Kathy Sierra said she was inspired by Linda Stone's talk on Continuous Partial Attention, but that she was surprised by the reaction she got to an unfavorable blog she posted about Twitter, so the topic is clearly polarizing.
Linda gave a 10,000 foot summary of her talk. She said recently she's been working with researchers at the NIH looking at what happens in the body when you timeslice. MRIs show some effects in the brain, but more interesting are breathing patterns. People timeslicing tend to stop breathing, and their CO2 levels soar. The folks at Twitter and say there are two clear user patterns emerging 1) Grandstanders who want to tell you everything they are doing and 2) Engaging in Continuous Partial Friendship (as coined by Dave Weinberger).
Dan Russell alked about his research into how attention works.

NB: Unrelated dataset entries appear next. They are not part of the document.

(** A loop whose body goes on exactly below [N], as a fold. *)
Lemma for_index_fold (g : nat → A → outcome ProtocolError A) N fuel start acc :
  (∀ i acc, (i < N)%nat → body i acc = (a ← g i acc; Good (a, true))) →
  (∀ i acc, (N <= i)%nat → body i acc = Good (acc, false)) →
  (N `max` start < start + fuel)%nat →
  for_index fuel start body acc =
    foldl (λ m i, a ← m; g i a) (Good acc) (seq start (N - start)).
Proof.
  intros Hg Hstop. revert start acc. induction fuel as [|fuel IH]; intros start acc Hf; [lia|].
  cbn [for_index]. destruct (decide (start < N)%nat) as [Hlt|Hge].
  - rewrite Hg by done. replace (N - start)%nat with (S (N - S start)) by lia.
    cbn [seq foldl mbind outcome_bind].
    destruct (g start acc) as [a|e|]; cbn [mbind outcome_bind].
    + apply IH. lia.
    + by induction (seq _ _).
    + by induction (seq _ _).
  - rewrite Hstop by lia. by replace (N - start)%nat with 0%nat by lia.
Qed.
End for_index.

(** A fold that never fails. *)
Lemma foldl_Good {A B} (g : B → A → A) (l : list B) acc :
  foldl (λ m i, a ← m; Good (g i a)) (@Good ProtocolError _ acc) l = Good (foldl (flip g) acc l).
Proof. revert acc. induction l as [|i l IH]; intros acc; [done|]. apply IH. Qed.

(** ** Molecule tables *)

Lemma safe_lock_u32 b : safe (lock_u32 b).
Proof. unfold lock_u32. by destruct (negb _). Qed.
Lemma lock_u32_range b v : lock_u32 b = Good v → 0 <= v < 4294967296.
Proof.
  unfold lock_u32. destruct (Z.eqb_spec (len b) 4) as [Hl|]; [|done]. intros [= <-].
  exact (le_small_range b 4 Hl).
Qed.
#[export] Hint Resolve safe_lock_u32 : safe.

Lemma safe_table3_fields data : safe (table3_fields data).
Proof.
  unfold table3_fields. apply safe_bind; [solve_safe|]. intros [] H.
  assert (16 <= len data).
  { destruct (len data <? 16) eqn:E; [done|]. bool_simpl. lia. }
  clear H. solve_safe.
Qed.
Lemma safe_molecule_bytes field : safe (molecule_bytes field).
Proof. unfold molecule_bytes. solve_safe. Qed.
#[export] Hint Resolve safe_table3_fields safe_molecule_bytes : safe.
Lemma safe_witness_lock w : safe (witness_lock w).
Proof. unfold witness_lock. solve_safe. Qed.
Lemma safe_canonical_witness w : safe (canonical_witness w).
Proof. unfold canonical_witness. solve_safe. Qed.
Lemma safe_script_args s : safe (script_args s).
Proof. unfold script_args. solve_safe. Qed.
#[export] Hint Resolve safe_witness_lock safe_canonical_witness safe_script_args : safe.

(** ** Loading *)

Lemma load_bounded_ext cap l l' :
  (∀ size, l size = l' size) → load_bounded cap l = load_bounded cap l'.
Proof.
  intros H. unfold load_bounded. rewrite H.
  destruct (l' 256) as [|[]]; try done. by rewrite H.
Qed.

Lemma deliver_load b cap : 256 <= cap →
  load_bounded cap (λ size, deliver size b) =
    if len b <=? cap then Good b else Bad InvalidState.
Proof.
  intros Hc. unfold load_bounded, deliver.
  destruct (len b <=? 256) eqn:H1.
  - rewrite H1. destruct (Z.leb_spec (len b) cap); [done|]. apply Z.leb_le in H1. lia.
  - destruct (len b <=? cap); [|done]. by rewrite Z.leb_refl, Z.eqb_refl.
Qed.

Lemma load_bounded_none cap e :
  (∀ a, e ≠ LengthNotEnough a) → load_bounded cap (λ _, Failed e) = Bad InvalidState.
Proof. intros He. unfold load_bounded. destruct e; try done. by destruct (He actual). Qed.

Section lock.
Context {S : Type} {ccc : Ccc} {loads : Loads} {processes : Processes S} (fuel : nat)
  (t : TxView) {laws : LoadLaws t}.

(** More fuel than the transaction has parts of any kind. *)
Definition enough : Prop :=
  (length (tv_inputs t) < fuel)%nat ∧ (length (tv_outputs t) < fuel)%nat ∧
  (length (tv_deps t) < fuel)%nat ∧ (length (tv_witnesses t) < fuel)%nat ∧
  (length (tv_group t) < fuel)%nat.

Lemma load_data_spec i source :
  load_data i source =
    match cells_of t source !! i with
    | Some c => if len (cv_data c) <=? MAX_CELL_DATA then Good (cv_data c)
                else Bad InvalidState
    | None => Bad InvalidState
    end.
Proof.
  unfold load_data. rewrite (load_bounded_ext _ _ _ (λ n, load_cell_data_is n i source)).
  destruct (cells_of t source !! i) as [c|]; cbn [fmap option_fmap option_map deliver_or].
  - by apply deliver_load.
  - by apply load_bounded_none.
Qed.

Lemma load_witness_spec i source :
  load_a_witness i source =
    match witness_of t i source with
    | Some w => if len w <=? MAX_WITNESS then Good w else Bad InvalidWitness
    | None => Bad InvalidWitness
    end.
Proof.
  unfold load_a_witness.
  rewrite (load_bounded_ext _ _ _ (λ n, load_witness_is n i source)).
  destruct (witness_of t i source) as [w|]; cbn [deliver_or].
  - rewrite deliver_load by done. by destruct (_ <=? _).
  - by rewrite load_bounded_none.
Qed.

Lemma load_script_spec :
  load_current_script = if len (tv_script t) <=? MAX_SCRIPT then Good (tv_script t)
                        else Bad InvalidArgs.
Proof.
  unfold load_current_script. rewrite (load_bounded_ext _ _ _ load_script_is).
  rewrite deliver_load by done. by destruct (_ <=? _).
Qed.

Lemma load_type_spec i source c :
  cells_of t source !! i = Some c →
  load_type_script i source =
    match cv_type c with
    | Some s => if len s <=? MAX_TYPE_SCRIPT then Good (Some s) else Bad InvalidState
    | None => Good None
    end.
Proof.
  intros Hc. unfold load_type_script.
  rewrite (load_bounded_ext _ _ _ (λ n, load_cell_by_field_is n i source FType)).
  rewrite load_cell_by_field_is, Hc. cbn [field_of].
  destruct (cv_type c) as [s|]; cbn [deliver_or].
  - rewrite deliver_load by done. destruct (Z.leb_spec (len s) MAX_TYPE_SCRIPT); [done|].
    unfold deliver. by destruct (_ <=? _).
  - by rewrite load_bounded_none.
Qed.

Lemma cell_type_hash_spec i source :
  cell_type_hash i source =
    match cells_of t source !! i with
    | Some c => Done (cv_type_hash c)
    | None => Failed IndexOutOfBound
    end.
Proof.
  unfold cell_type_hash. rewrite load_cell_by_field_is.
  destruct (cells_of t source !! i) as [c|] eqn:Hc; [|done]. cbn [field_of].
  destruct (cv_type_hash c) as [h|] eqn:Hh; cbn [deliver_or]; [|done].
  assert (Hw := vw_cells t view_is_wf source).
  eapply Forall_lookup_1 in Hw as (_ & Hl & _); [|exact Hc].
  unfold deliver. rewrite (Hl h Hh). cbn [Z.leb Z.compare Pos.compare Pos.compare_cont].
  by rewrite (Hl h Hh).
Qed.

(** The cells of a source whose type script has the hash [id]. *)
Definition typed (id : bytes) (c : CellView) : bool := bool_decide (cv_type_hash c = Some id).
Definition picked (p : CellView → bool) (cells : list CellView) : list nat :=
  List.filter (λ i, from_option p false (cells !! i)) (seq 0 (length cells)).
Definition matching (source : Source) (id : bytes) : list nat :=
  picked (typed id) (cells_of t source).

Lemma picked_from (p : CellView → bool) (cells : list CellView) (l acc : list nat) :
  foldl (λ acc i, if from_option p false (cells !! i) then acc ++ [i] else acc) acc l =
  acc ++ List.filter (λ i, from_option p false (cells !! i)) l.
Proof.
  revert acc. induction l as [|i l IH]; intros acc; cbn [foldl List.filter].
  - by rewrite app_nil_r.
  - rewrite IH. destruct (from_option _ _ _); [by rewrite <- app_assoc|done].
Qed.

Lemma matching_spec source id :
  (length (cells_of t source) < fuel)%nat →
  matching_type_indices fuel source id = Good (matching source id).
Proof.
  intros Hf. unfold matching_type_indices, matching, picked.
  set (cells := cells_of t source) in *.
  rewrite (for_index_fold _ (λ i acc, Good (if from_option (typed id) false (cells !! i)
    then acc ++ [i] else acc)) (length cells)).
  - rewrite Nat.sub_0_r, foldl_Good. f_equal. apply picked_from.
  - intros i acc Hi. rewrite cell_type_hash_spec. fold cells.
    destruct (lookup_lt_is_Some_2 cells i Hi) as [c ->]. cbn [from_option].
    unfold typed. destruct (cv_type_hash c) as [h|]; [|done].
    cbn [mbind outcome_bind]. do 2 f_equal.
    destruct (decide (h = id)) as [->|Hn].
    + by rewrite !bool_decide_eq_true_2.
    + rewrite !bool_decide_eq_false_2; congruence.
  - intros i acc Hi. rewrite cell_type_hash_spec. fold cells.
    by rewrite (proj2 (lookup_ge_None cells i)) by done.
  - lia.
Qed.

(** What a list of picked indices says. *)
Lemma picked_single p (cells : list CellView) i :
  picked p cells = [i] → ∃ c, cells !! i = Some c ∧ p c = true ∧
    ∀ j c', cells !! j = Some c' → p c' = true → j = i.
Proof.
  unfold picked. intros H.
  assert (Hin : ∀ j, j ∈ [i] ↔ ∃ c, cells !! j = Some c ∧ p c = true).
  { intros j. rewrite <- H, list_elem_of_In, filter_In, <- list_elem_of_In, elem_of_seq.
    destruct (cells !! j) as [c|] eqn:Hj; cbn [from_option].
    - apply lookup_lt_Some in Hj. split; [intros [_ Hp]; eauto|].
      intros (c' & [= <-] & Hp). split; [lia|done].
    - naive_solver. }
  destruct (proj1 (Hin i)) as (c & Hc & Hp); [by apply list_elem_of_here|].
  exists c. split; [done|]. split; [done|]. intros j c' Hj Hp'.
  apply list_elem_of_singleton, Hin. eauto.
Qed.
Lemma picked_nil p (cells : list CellView) : picked p cells = [] → Forall (λ c, p c = false) cells.
Proof.
  unfold picked. intros H. apply Forall_lookup_2. intros i c Hi.
  destruct (p c) eqn:Hp; [|done]. exfalso.
  assert (Hin : i ∈ []); [|by apply not_elem_of_nil in Hin].
  rewrite <- H, list_elem_of_In, filter_In, <- list_elem_of_In, elem_of_seq, Hi.
  apply lookup_lt_Some in Hi. split; [lia|done].
Qed.

(** ** Verifiers *)

(** The cells a verifier reference names. *)
Definition named (auth : AuthenticatorEntry) (c : CellView) : bool :=
  bool_decide (field_of c (if ae_verifier_hash_type auth =? 0 then FDataHash else FTypeHash) =
               Some (ae_verifier_code_hash auth)).

Lemma unique_from (p : nat → bool) l found :
  foldl (λ m i, found ← m;
    if p i then match found with Some _ => Bad InvalidVerifierRef | None => Good (Some i) end
    else Good found) (Good found) l =
  match option_list found ++ List.filter p l with
  | [] => Good None
  | [i] => Good (Some i)
  | _ => Bad InvalidVerifierRef
  end.
Proof.
  assert (Hbad : ∀ l, foldl (λ m i, found ← m;
    if p i then match found with Some _ => Bad InvalidVerifierRef | None => Good (Some i) end
    else Good found) (@Bad ProtocolError (option nat) InvalidVerifierRef) l =
    Bad InvalidVerifierRef) by (induction l0; done).
  revert found. induction l as [|i l IH]; intros found; cbn [foldl List.filter].
  - by destruct found.
  - destruct (p i); cbn [mbind outcome_bind].
    + destruct found as [j|]; cbn [option_list app]; [by rewrite Hbad | apply IH].
    + apply IH.
Qed.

High jitter (frequent interrupts) can be smoothed over in User Design by normalizing the timeslice...we can handle frequent interruptions so long as the interval is consistent (so in IRC for instance, you may be timeslicing conversations, but the rate of new messages is fairly consistent). But, stacking interruptions (you're in the middle of a task and a completely different task interrupts) cause chaos. Popping the stack is again as simple as breathing. Meditators may be on to something.
Kathy spoke about "clicker training" for pets and how our email queue is an intermittent variable reward and is clicker training us to keep checking back for more "treats" (emails). On her Twitter post: What she actually said was that Twitter was causing so many interrupts that she doesn't know how anyone is getting things done. High-order experts have a genetic predisposition to hyper focus, not to timeslice.
Linda said the gaming industry is starting to shift to design games from Continuous Partial Attention "shooter" games to logic games that give birth to deeper thinking.
Audience discussion: Our generation has grown up with a high level of signal-to-noise, and kids today are perhaps even more able to handle these tendencies (is this just Evolution?). Cory Doctorow said that his writing style has evolved to only a daily 20 minutes of dedicated writing. Is this an age thing? We had a Twitter employee Blaine Cook is in the audience, who said that demographically the users are actually "old" (other than him anyway...he's 27). Inductive vs. deductive thinking came up...do inductive thinkers love interrupt because it allows a background process to cook? Linda pointed out that dedication to a task (intention) is antithetical to accepting interrupt (so Cory's 20 minutes are very very focused). Linda pointed out that rock climbing is a very intentional task.